## Task statement
Would you please copy each line of the data in which the string "bool" occurs?
──────── Records provided ────────
Definition renameOf (stmt : bytes) : option DeclaredRename :=
  match FindStringSubmatch reRenameColumn stmt with
  | Some m => Some (mkRename (unquote (group 1 m)) (unquote (group 2 m)) (unquote (group 3 m)))
  | None =>
      match FindStringSubmatch reRenameTableTo stmt with
      | Some m => Some (mkRename (unquote (group 1 m)) [] (unquote (group 2 m)))
      | None =>
          match FindStringSubmatch reRenameTableCmd stmt with
          | Some m => Some (mkRename (unquote (group 1 m)) [] (unquote (group 2 m)))
          | None => None
          end
      end
  end.

Definition DeclaredRenames (sql : bytes) : list DeclaredRename := omap renameOf (Statements sql).

(** ** ALTER TABLE actions *)

Inductive alterAction :=
| actionOther
| actionDropColumn (column : bytes)
| actionAlterColumn (column : bytes) (rewrite : bool)
| actionUnknownDrop.

Definition classifyAction (action : bytes) : alterAction :=
  if MatchString reActionKeyword action then actionOther
  else match FindStringSubmatch reActionDrop action with
  | Some m => actionDropColumn (unquote (group 1 m))
  | None =>
      match FindStringSubmatch reActionAlter action with
      | Some m =>
          if MatchString reActionAlterMeta action
          then if MatchString reActionDropAny action then actionUnknownDrop else actionOther
          else actionAlterColumn (unquote (group 1 m)) (MatchString reTypeUsing (stripLiterals action))
      | None => if MatchString reActionDropAny action then actionUnknownDrop else actionOther
      end
  end.

Definition upsertTable (stmt : bytes) : option bytes :=
  firstSome (fun r => match FindStringSubmatch r stmt with Some m => Some (unquote (group 1 m)) | None => None end)
            [reInsertOrReplace; reUpsertClause].

(** ** Rebuild copies *)

Section store.
Context (h : Store).

Definition findTable (r : Realm) (name : bytes) : option ptr :=
  firstSome (fun s => findTableIn h (sch h s) name) r.

Definition hasGenerated (c : Column) : bool :=
  existsb (fun a => match a with GeneratedExpr _ _ => true | _ => false end) (cAttrs c).
(* ===== verification/MigrationLedgerFacts.v ===== *)
(** * The migration ledgers: what runs and rollbacks do to them

    A rollback right after a run gives the ledgers back; a rollback that fails
    leaves them alone; and through any sequence of runs, failed or not, no version
    is recorded twice and none is recorded that Atlas does not have. *)

From stdpp Require Import base tactics numbers list strings gmap sets.
From Stdlib Require Import ZArith Lia Ascii.
From S2P Require Import Prelude GoBytes DotEnv GoText Regex SqlClassify AtlasSchema SchemaSql SchemaPlan MigrationDir MigrationLedger.

Local Open Scope string_scope.
Local Open Scope list_scope.
Local Open Scope gotext_scope.
Local Open Scope gombit_scope.

(** ** Lists *)

Lemma filter_all {A} (P : A -> Prop) `{!forall x, Decision (P x)} l : Forall P l -> filter P l = l.
Proof. induction 1 as [|x l Hx Hl IH]; [done|]. by rewrite filter_cons_True, IH. Qed.

Lemma filter_none {A} (P : A -> Prop) `{!forall x, Decision (P x)} l : Forall (fun x => ~ P x) l -> filter P l = [].
Proof. induction 1 as [|x l Hx Hl IH]; [done|]. by rewrite filter_cons_False, IH. Qed.

Lemma insertRevision_perm le r l : insertRevision le r l ≡ₚ r :: l.
Proof.
  induction l as [|x l IH]; [done|]. cbn [insertRevision]. destruct (le _ _); [done|]. rewrite IH. apply Permutation_swap.
Qed.

Lemma orderBy_perm le l : orderBy le l ≡ₚ l.
Proof. induction l as [|r l IH]; [done|]. cbn [orderBy foldr]. rewrite insertRevision_perm. by constructor. Qed.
────────
## Output for this task
| actionAlterColumn (column : bytes) (rewrite : bool)
Definition hasGenerated (c : Column) : bool :=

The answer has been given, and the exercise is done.